Transparency, News Media and the NBA

What do news media and the NBA have in common?

If you guessed a trust problem, go to the head of the class.

So it’s interesting to see two pieces within a day of each other, suggesting the same solution to the respective industries’ woes.

Henry Abbott, in What the NBA Needs: Transparency offers a radical suggestion:

the crisis is if all those people who love watching the NBA find themselves in the position of not trusting the referees. That’s an indictment of the game itself…

The NBA keeps telling us how many ways they assess their referees. They insinuate that if we knew what they know, we’d trust those referees, too. Maybe that’s true. But telling us so isn’t going to convince anyone.

NBA, you’re going to have to show us.

… Let us go online after every single game and see video of every single call, all neatly sliced and diced by player, by time of game, by type of call, by referee, and by a bunch of other things I haven’t thought of yet.

Henry makes an important point about transparency—it’s hard to be partly transparent, because being partly transparent immediately suggests you’re hiding something. Call that a negative feedback loop. Don’t tell us—show us.

Alicia Shepard at the Chicago Tribune writes For News Media, Transparency Is a Matter of Trust, saying:

Poll after poll, year after year, the message is the same: Journalists are ranked down with used-car salesmen and snake-oil peddlers when it comes to credibility.

Is it because reporters lie? Is it because reporters make so many mistakes? Or because reporters are biased?

No. It’s because the public does not understand what journalists do or how the news gets put together, whether it’s for TV, print, radio or the Internet.

… The news industry should work harder at exhibiting the same transparency about how it operates that it demands from public corporations and all levels of government.

…. "Transparency is essential because it’s inextricably tied to credibility," said Susan Moeller, director of the International Center for Media and the Public Agenda. "Transparency doesn’t ensure accuracy. But it does ensure that when a news outlet makes a mistake … its audience can be assured that the news outlet is going to admit to it and correct it and will have policies in place for following it up."

Several other industries look at the same diagnosis—“the public does not understand us”—and conclude they have a PR problem, solvable by “getting the word out.”

NBA fans and media hounds know that won’t cut it.
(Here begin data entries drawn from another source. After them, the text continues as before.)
(* ===== verification/Float.v ===== *)
(** * [float] and [double] conversions

    The source converts a struct member of type [float] to the [double] of a
    value and back ([src/model.c]).  Both are IEEE-754 numbers, kept as bit
    patterns; the conversions decode, round to nearest even with the standard
    library's [SpecFloat] and encode again.  A NaN becomes the quiet NaN
    without payload (C leaves the payload open). *)

From S2P Require Import Prelude.
From Stdlib Require Import SpecFloat.

(** A format: the exponent and mantissa field widths. *)
Record fformat : Type := FFormat { ff_ew : Z; ff_mw : Z }.

Definition binary32 : fformat := FFormat 8 23.
Definition binary64 : fformat := FFormat 11 52.

Definition ff_prec (f : fformat) : Z := ff_mw f + 1.
Definition ff_emax (f : fformat) : Z := 2 ^ (ff_ew f - 1).
Definition ff_bias (f : fformat) : Z := ff_emax f - 1.

Definition float_decode (f : fformat) (bits : Z) : spec_float :=
  let s := Z.testbit bits (ff_ew f + ff_mw f) in
  let e := Z.shiftr bits (ff_mw f) mod 2 ^ ff_ew f in
  let m := bits mod 2 ^ ff_mw f in
  if e =? 0 then
    match m with
    | Zpos p => S754_finite s p (1 - ff_bias f - ff_mw f)
    | _ => S754_zero s
    end
  else if e =? 2 ^ ff_ew f - 1 then
    if m =? 0 then S754_infinity s else S754_nan
  else S754_finite s (Z.to_pos (m + 2 ^ ff_mw f)) (e - ff_bias f - ff_mw f).

Definition float_encode (f : fformat) (x : spec_float) : Z :=
  let pack (s : bool) (e m : Z) :=
    (if s then 2 ^ (ff_ew f + ff_mw f) else 0) + Z.shiftl e (ff_mw f) + m in
  match x with
  | S754_zero s => pack s 0 0
  | S754_infinity s => pack s (2 ^ ff_ew f - 1) 0
  | S754_nan => pack false (2 ^ ff_ew f - 1) (2 ^ (ff_mw f - 1))
  | S754_finite s m e =>
      if Zpos m <? 2 ^ ff_mw f then pack s 0 (Zpos m)
      else pack s (e + ff_bias f + ff_mw f) (Zpos m - 2 ^ ff_mw f)
  end.

Definition float_convert (from to : fformat) (bits : Z) : Z :=
  float_encode to
    match float_decode from bits with
    | S754_finite s m e =>
        binary_normalize (ff_prec to) (ff_emax to)
          (if s then Zneg m else Zpos m) e s
    | x => x
    end.

(** [(double) x] for a [float] [x], and [(float) x] for a [double] [x]. *)
Definition f32_to_f64 (bits : Z) : Z := float_convert binary32 binary64 bits.
Definition f64_to_f32 (bits : Z) : Z := float_convert binary64 binary32 bits.

(** 1.5f, the smallest subnormal and -infinity survive the round trip. *)
Example f32_roundtrip_examples :
  map (fun b => f64_to_f32 (f32_to_f64 b)) [0x3fc00000; 1; 0xff800000; 0x80000000]
  = [0x3fc00000; 1; 0xff800000; 0x80000000].
Proof. vm_compute. reflexivity. Qed.

Example f32_to_f64_three_halves : f32_to_f64 0x3fc00000 = 0x3ff8000000000000.
Proof. vm_compute. reflexivity. Qed.

(** 0.1 as a double rounds to the nearest float. *)
Example f64_to_f32_tenth : f64_to_f32 0x3fb999999999999a = 0x3dcccccd.
Proof. vm_compute. reflexivity. Qed.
Transparency is not great spin—it’s a spin-free zone.

In our personal lives, the solution to mistrust is to “come clean,” “let it all hang out,” “just put it out there,” “tell the whole truth.” Be transparent.
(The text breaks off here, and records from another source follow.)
(* ===== verification/CLib.v ===== *)
(** * Functions of the C library the drivers use

    [strncpy] and [strchr] on arrays whose bytes may be indeterminate, the
    conversions [strtoll], [atoi] and [strtod], and the conversion [%.15g] of
    [printf].  The locale is the C locale. *)

From S2P Require Import Prelude Types Mem Strbuf Float.
From Stdlib Require Import SpecFloat.

(** ** Character arrays *)

(** [char a[n] = "..."]: the rest of the array is zero. *)
Definition char_array (n : nat) (s : string) : cells :=
  str_cells s ++ replicate (n - String.length s) (Some NUL).

(** [char a[n];] *)
Definition char_array_uninit (n : nat) : cells := replicate n None.

(** [strncpy(dst, src, n)]: exactly [n] bytes are written, a shorter [src] is
    padded with NULs, a longer one leaves no NUL.  [None]: out of bounds. *)
Definition strncpy (dst : cells) (src : string) (n : nat) : option cells :=
  store_cells dst 0 (str_cells (str_take n src) ++ replicate (n - String.length src) (Some NUL)).

(** [dst[i] = '\0']. *)
Definition set_nul (dst : cells) (i : nat) : option cells := store_cells dst i [Some NUL].

(** ** Integers *)

Definition LLONG_MIN : Z := - 2 ^ 63.
Definition LLONG_MAX : Z := 2 ^ 63 - 1.

Definition is_space (c : ascii) : bool :=
  Ascii.eqb c " " || (9 <=? N_of_ascii c)%N && (N_of_ascii c <=? 13)%N.

Fixpoint skip_spaces (s : string) : string :=
  match s with
  | String c s' => if is_space c then skip_spaces s' else s
  | EmptyString => s
  end.

(** An optional sign: is it a minus, and the text after it. *)
Definition read_sign (s : string) : bool * string :=
  match s with
  | String "-" s' => (true, s')
  | String "+" s' => (false, s')
  | _ => (false, s)
  end.

Definition digit_val (c : ascii) : Z := Z.of_N (N_of_ascii c) - 48.

(** Decimal digits: the number they extend [acc] to, how many there are, and
    the text after them. *)
Fixpoint read_digits (s : string) (acc : Z) : Z * nat * string :=
  match s with
  | String c s' =>
      if is_digit c then
        let '(z, n, r) := read_digits s' (acc * 10 + digit_val c) in (z, S n, r)
      else (acc, O, s)
  | EmptyString => (acc, O, s)
  end.

(** The value the text starts with, before it is fitted to a type. *)
Definition read_int (s : string) : Z :=
  let '(neg, s) := read_sign (skip_spaces s) in
  let '(z, _, _) := read_digits s 0 in
  if (neg : bool) then - z else z.

(** [strtoll(s, NULL, 10)]. *)
Definition strtoll (s : string) : Z := Z.max LLONG_MIN (Z.min LLONG_MAX (read_int s)).

(** [atoi(s)]; [None]: the value is not an [int] (undefined behaviour). *)
Definition atoi (s : string) : option Z :=
  let z := read_int s in
  if (- 2 ^ 31 <=? z) && (z <? 2 ^ 31) then Some z else None.

(** *** Numbers in memory (little-endian) *)

Fixpoint le_value (bs : list ascii) : Z :=
  match bs with [] => 0 | c :: bs => Z.of_N (N_of_ascii c) + 256 * le_value bs end.

Fixpoint le_bytes (n : nat) (z : Z) : list ascii :=
  match n with
  | O => []
  | S n => ascii_of_N (Z.to_N (z mod 256)) :: le_bytes n (z / 256)
  end.

(** ** Floating point *)

(** The double nearest to [m * 10 ^ e]. *)
Definition double_of_decimal (neg : bool) (m e : Z) : spec_float :=
  match m with
  | Zpos p =>
      if 0 <=? e then
        binary_normalize 53 1024 ((if neg then Zneg p else Zpos p) * 10 ^ e) 0 neg
      else
        let '(q, e', l) := SFdiv_core_binary 53 1024 (Zpos p) 0 (10 ^ (- e)) 0 in
        binary_round_aux 53 1024 neg q e' l
  | _ => S754_zero neg
  end.

Definition lower (c : ascii) : ascii :=
  let n := N_of_ascii c in
  if (65 <=? n)%N && (n <=? 90)%N then ascii_of_N (n + 32) else c.

(** The text starts with [p], whatever the case of its letters. *)
Fixpoint starts_with_ci (p s : string) : bool :=
  match p, s with
  | EmptyString, _ => true
  | String c p', String d s' => Ascii.eqb c (lower d) && starts_with_ci p' s'
  | _, EmptyString => false
  end.

Definition hex_val (c : ascii) : option Z :=
  let l := lower c in
  if is_digit c then Some (digit_val c)
  else if (97 <=? N_of_ascii l)%N && (N_of_ascii l <=? 102)%N
  then Some (Z.of_N (N_of_ascii l) - 87) else None.

Fixpoint read_hex (s : string) (acc : Z) : Z * nat * string :=
  match s with
  | String c s' =>
      match hex_val c with
      | Some d => let '(z, n, r) := read_hex s' (acc * 16 + d) in (z, S n, r)
      | None => (acc, O, s)
      end
  | EmptyString => (acc, O, s)
  end.

(** A number [digits.digits] in the notation of [read]: its digits as one
    integer, how many follow the point, the text after it; [None]: no digit. *)
Definition read_fixed (read : string -> Z -> Z * nat * string) (s : string) :
    option (Z * nat * string) :=
  let '(m, n, r) := read s 0 in
  let '(m, frac, r) :=
    match r with
    | String "." r' => read r' m
    | _ => (m, O, r)
    end in
  match (n + frac)%nat with O => None | _ => Some (m, frac, r) end.

(** The exponent part introduced by [mark]; 0 when it is not complete. *)
Definition read_exponent (mark : ascii) (s : string) : Z :=
  match s with
  | String c s' =>
      if Ascii.eqb (lower c) mark then
        let '(neg, s') := read_sign s' in
        let '(z, n, _) := read_digits s' 0 in
        match n with O => 0 | _ => if (neg : bool) then - z else z end
      else 0
  | EmptyString => 0
  end.

(** [strtod(s, NULL)], as a bit pattern. *)
Definition strtod (s : string) : Z :=
  let '(neg, s) := read_sign (skip_spaces s) in
  float_encode binary64
    (if starts_with_ci "inf" s then S754_infinity neg
     else if starts_with_ci "nan" s then S754_nan
     else
       match
         (if starts_with_ci "0x" s then read_fixed read_hex (str_drop 2 s) else None)
       with
       | Some (m, frac, r) =>
           binary_normalize 53 1024 (if neg then - m else m)
             (read_exponent "p" r - 4 * Z.of_nat frac) neg
       | None =>
           match read_fixed read_digits s with
           | Some (m, frac, r) =>
               double_of_decimal neg m (read_exponent "e" r - Z.of_nat frac)
           | None => S754_zero false
           end
       end).

(** *** The conversion [%.15g] *)

(** The number of decimal digits of a positive integer. *)
Definition ndigits (z : Z) : Z := slen (pretty z).

(** [n / d] to the nearest integer, ties to even. *)
Definition div_even (n d : Z) : Z :=
  let q := n / d in
  let r := 2 * (n mod d) in
  if (d <? r) || (r =? d) && Z.odd q then q + 1 else q.

(** [num / den] as [d * 10 ^ (x - 14)] with [d] of fifteen digits. *)
Definition fifteen_digits (num den : Z) : Z * Z :=
  let x := if den <=? num then ndigits (num / den) - 1
           else - ndigits ((den + num - 1) / num - 1) in
  let d := if x <=? 14 then div_even (num * 10 ^ (14 - x)) den
           else div_even num (den * 10 ^ (x - 14)) in
  if d =? 10 ^ 15 then (10 ^ 14, x + 1) else (d, x).

Fixpoint strip_zeros (fuel : nat) (d : Z) (n : Z) : Z * Z :=
  match fuel with
  | O => (d, n)
  | S fuel => if d mod 10 =? 0 then strip_zeros fuel (d / 10) (n - 1) else (d, n)
  end.

Fixpoint zeros (n : nat) : string :=
  match n with O => "" | S n => String "0" (zeros n) end.

(** [n] digits [s] with the decimal point after the first [k]. *)
Definition with_point (k : nat) (s : string) : string :=
  if (String.length s <=? k)%nat then s +:+ zeros (k - String.length s)
  else str_take k s +:+ "." +:+ str_drop k s.

Definition format_g15 (bits : Z) : string :=
  let sign := if Z.testbit bits 63 then "-" else "" in
  sign +:+
  match float_decode binary64 bits with
  | S754_zero _ => "0"
  | S754_infinity _ => "inf"
  | S754_nan => "nan"
  | S754_finite _ m e =>
      let '(d, x) := if 0 <=? e then fifteen_digits (Zpos m * 2 ^ e) 1
                     else fifteen_digits (Zpos m) (2 ^ (- e)) in
      let '(d, _) := strip_zeros 14 d 15 in
      let s := pretty d in
      if (x <? -4) || (15 <=? x) then
        with_point 1 s +:+ "e" +:+ (if x <? 0 then "-" else "+") +:+
          (if Z.abs x <? 10 then "0" else "") +:+ pretty (Z.abs x)
      else if x <? 0 then "0." +:+ zeros (Z.to_nat (- x - 1)) +:+ s
      else with_point (Z.to_nat x + 1) s
  end.

Example strtod_examples :
  map strtod ["1.5"; " -0.1"; "1e22"; "0x1p-1074"; "1e400"; "-inf"; "abc"; "4.9406564584124654e-324"]
  = [0x3ff8000000000000; 0xbfb999999999999a; 0x4480f0cf064dd592; 1; 0x7ff0000000000000;
     0xfff0000000000000; 0; 1].
Proof. vm_compute. reflexivity. Qed.

Example format_g15_examples :
  map format_g15 [0x3ff8000000000000; 0xbfb999999999999a; 0x4480f0cf064dd592; 0; 0x8000000000000000;
    0x3fd5555555555555; 0x405edd3c07ee0b0b; 0x3f1a36e2eb1c432d; 0x3ee4f8b588e368f1; 0x430c6bf526340000;
    0x4024000000000000; 0x7ff0000000000000; 0x4341c37937e08000]
  = ["1.5"; "-0.1"; "1e+22"; "0"; "-0"; "0.333333333333333"; "123.456789"; "0.0001"; "1e-05";
     "1e+15"; "10"; "inf"; "1e+16"].
Proof. vm_compute. reflexivity. Qed.

(** ** Numbers are read back as they are printed *)

Lemma read_digits_go x : forall s, (read_digits (pretty_N_go x s) 0).1.1 = (read_digits s (Z.of_N x)).1.1.
Proof.
  induction (N.lt_wf_0 x) as [x _ IH]. intros s.
  assert (x = 0%N \/ (0 < x)%N) as [->|Hx] by lia; [by rewrite pretty_N_go_0|].
  rewrite pretty_N_go_step by done. rewrite IH by (by apply N.div_lt). cbn [read_digits].
  rewrite pretty_N_char_digit.
  assert (Hd : digit_val (pretty_N_char (x mod 10)) = Z.of_N (x mod 10)).
  { pose proof (N.mod_lt x 10 ltac:(lia)) as Hm. unfold digit_val, pretty_N_char.
    destruct (x mod 10)%N as [|p]; [done|]. do 4 (destruct p as [p|p|]; try done; try lia). }
  pose proof (N.div_mod x 10 ltac:(lia)) as Hdm.
  rewrite Hd. replace (Z.of_N (x / 10) * 10 + Z.of_N (x mod 10)) with (Z.of_N x) by lia.
  by destruct (read_digits s (Z.of_N x)) as [[??]?].
Qed.

Lemma digit_not_space c : is_digit c = true -> is_space c = false.
Proof.
  unfold is_digit, is_space. intros [H1%N.leb_le H2%N.leb_le]%andb_prop.
  destruct (Ascii.eqb_spec c " ") as [->|_]; [by cbn in H1|].
  destruct (N.leb_spec (N_of_ascii c) 13); [lia|]. by rewrite andb_false_r.
Qed.

Lemma read_int_unsigned c s :
  is_digit c = true -> read_int (String c s) = (read_digits (String c s) 0).1.1.
Proof.
  intros Hc. unfold read_int. cbn [skip_spaces]. rewrite digit_not_space by done.
  assert (Hs : read_sign (String c s) = (false, String c s)).
  { destruct c as [[] [] [] [] [] [] [] []]; try done; by vm_compute in Hc. }
  rewrite Hs. by destruct (read_digits (String c s) 0) as [[??]?].
Qed.

Lemma pretty_N_go_nonempty y : forall c s, pretty_N_go y (String c s) <> "".
Proof.
  induction (N.lt_wf_0 y) as [y _ IH]. intros c s.
  assert (y = 0%N \/ (0 < y)%N) as [->|Hy] by lia; [by rewrite pretty_N_go_0|].
  rewrite pretty_N_go_step by done. apply IH. by apply N.div_lt.
Qed.

Lemma pretty_pos_cons p : exists c s, pretty (Z.pos p) = String c s /\ is_digit c = true.
Proof.
  pose proof (pretty_nonneg_digits (Z.pos p) ltac:(lia)) as Hd.
  destruct (pretty (Z.pos p)) as [|c s] eqn:E.
  - exfalso. change (pretty (Z.pos p)) with (pretty_N_go (N.pos p) "") in E.
    rewrite pretty_N_go_step in E by lia. by apply pretty_N_go_nonempty in E.
  - exists c, s. split; [done|]. by apply andb_prop in Hd as [??].
Qed.

Lemma read_int_pretty z : read_int (pretty z) = z.
Proof.
  assert (Hpos : forall p, read_int (pretty (Z.pos p)) = Z.pos p).
  { intros p. destruct (pretty_pos_cons p) as (c & s & E & Hc).
    rewrite E, read_int_unsigned, <- E by done.
    change (pretty (Z.pos p)) with (pretty_N_go (N.pos p) ""). by rewrite read_digits_go. }
  destruct z as [|p|p]; [done|apply Hpos|].
  change (pretty (Z.neg p)) with (String "-" (pretty (Z.pos p))).
  specialize (Hpos p). destruct (pretty_pos_cons p) as (c & s & E & Hc). rewrite E in *.
  rewrite read_int_unsigned in Hpos by done. unfold read_int.
  change (skip_spaces (String "-" (String c s))) with (String "-" (String c s)).
  cbn [read_sign]. destruct (read_digits (String c s) 0) as [[z ?]?]. cbn in Hpos. by subst z.
Qed.

Lemma strtoll_pretty z : in_i64 z -> strtoll (pretty z) = z.
Proof. unfold strtoll, LLONG_MIN, LLONG_MAX, in_i64. rewrite read_int_pretty. lia. Qed.

Lemma atoi_pretty z : in_i32 z -> atoi (pretty z) = Some z.
Proof.
  unfold atoi, in_i32. rewrite read_int_pretty. intros Hz.
  destruct (Z.leb_spec (- 2 ^ 31) z), (Z.ltb_spec z (2 ^ 31)); (done || lia).
Qed.

(** Numbers survive memory. *)
Lemma le_value_bytes n z : le_value (le_bytes n z) = z mod 2 ^ (8 * Z.of_nat n).
Proof.
  revert z. induction n as [|n IH]; intros z; cbn [le_bytes le_value]; [by rewrite Z.mod_1_r|].
  rewrite IH, N_ascii_embedding, Z2N.id by (pose proof (Z.mod_pos_bound z 256); lia).
  replace (8 * Z.of_nat (S n)) with (8 + 8 * Z.of_nat n) by lia. rewrite Z.pow_add_r by lia.
  change (2 ^ 8) with 256. rewrite Z.rem_mul_r by lia. lia.
Qed.

Lemma length_le_bytes n z : length (le_bytes n z) = n.
Proof. revert z. induction n as [|n IH]; intros z; cbn; by rewrite ?IH. Qed.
At an industry level, the same dynamics are at play.

0 replies
  1. Shaula Evans
    Shaula Evans says:

    Charlie, have credibility and trust issues for corporations and industries *always* been regarded as a PR problem?  Or have you been able to observe a trend through your own career away from substance and towards PR?

    I’m asking because I’m curious how things got to where they are today — in the hopes that the historic path might reveal clues on how to undo the coporate preference for sizzle over steak.

    I’m also interested in  where in your estimation are the most powerful "insertion points" ("intervention points?") for getting the message of transparency across:  individual people, individual companies, industries, and/or the PR industry?

    Reply
  2. Charlie (Green)
    Charlie (Green) says:

    Shaula, what a great set of questions.  Please others chime in, because to her first question: I do not have an answer, even though I’ve been around a few years.

    My vague impression, which I’d be hard-pressed to prove, is that credibility and trust were not viewed as "PR" problems say, 40 years ago, in the way they are today.

    My sense is that they were viewed as no less important than now, but that the solutions were viewed as more long-term.  That’s not a statement of virtue: I think managers in the past felt frustrated at not having the kinds of tools we have now, so they tended to hunker down, circle the wagons and work on long-term improvements.

    As to getting the transparency issue across, I think nothing beats the personal example of leaders: think of how often the principled response of Johnson & Johnson’s CEO to the Tylenol crisis is still cited, despite the event having happened in the Pleistocene Era.

    And interesting you should mention PR firms: any PR firm that has the cojones to recommend to a client that they go naked (aka transparent) on a given issue would have an outsized impact–because it’s precisely the advice we have not come to expect from PR firms.  A Nixon to China opportunity.

    Transparency at an industry level, I think, is an issue frequently with respect to conflicts of interest.  The best medicine there is the guts to face those issue.  Offhand I can’t think of a single industry that has had those guts in the last few decades, though I’ll happily stand corrected by someone.

    What do y’all think?

    Reply
  3. Shaula Evans
    Shaula Evans says:

    Thank you for the answer, Charlie — and I hope your readers will chime in as well.

    Back to the substance of your post: 

    NYU Journalism prof Jay Rosen credits Steve Smith, editor of the Spokesman-Review newspaper in Spokane, with pioneering the transparent newsroom.  Jay has a great interview on his site with Steve Smith on how the transparent newsroom can work.  Good reading, very much at a nuts and bolts level of HOW news organizations can function transparently to earn and deserve the trust of their audiences.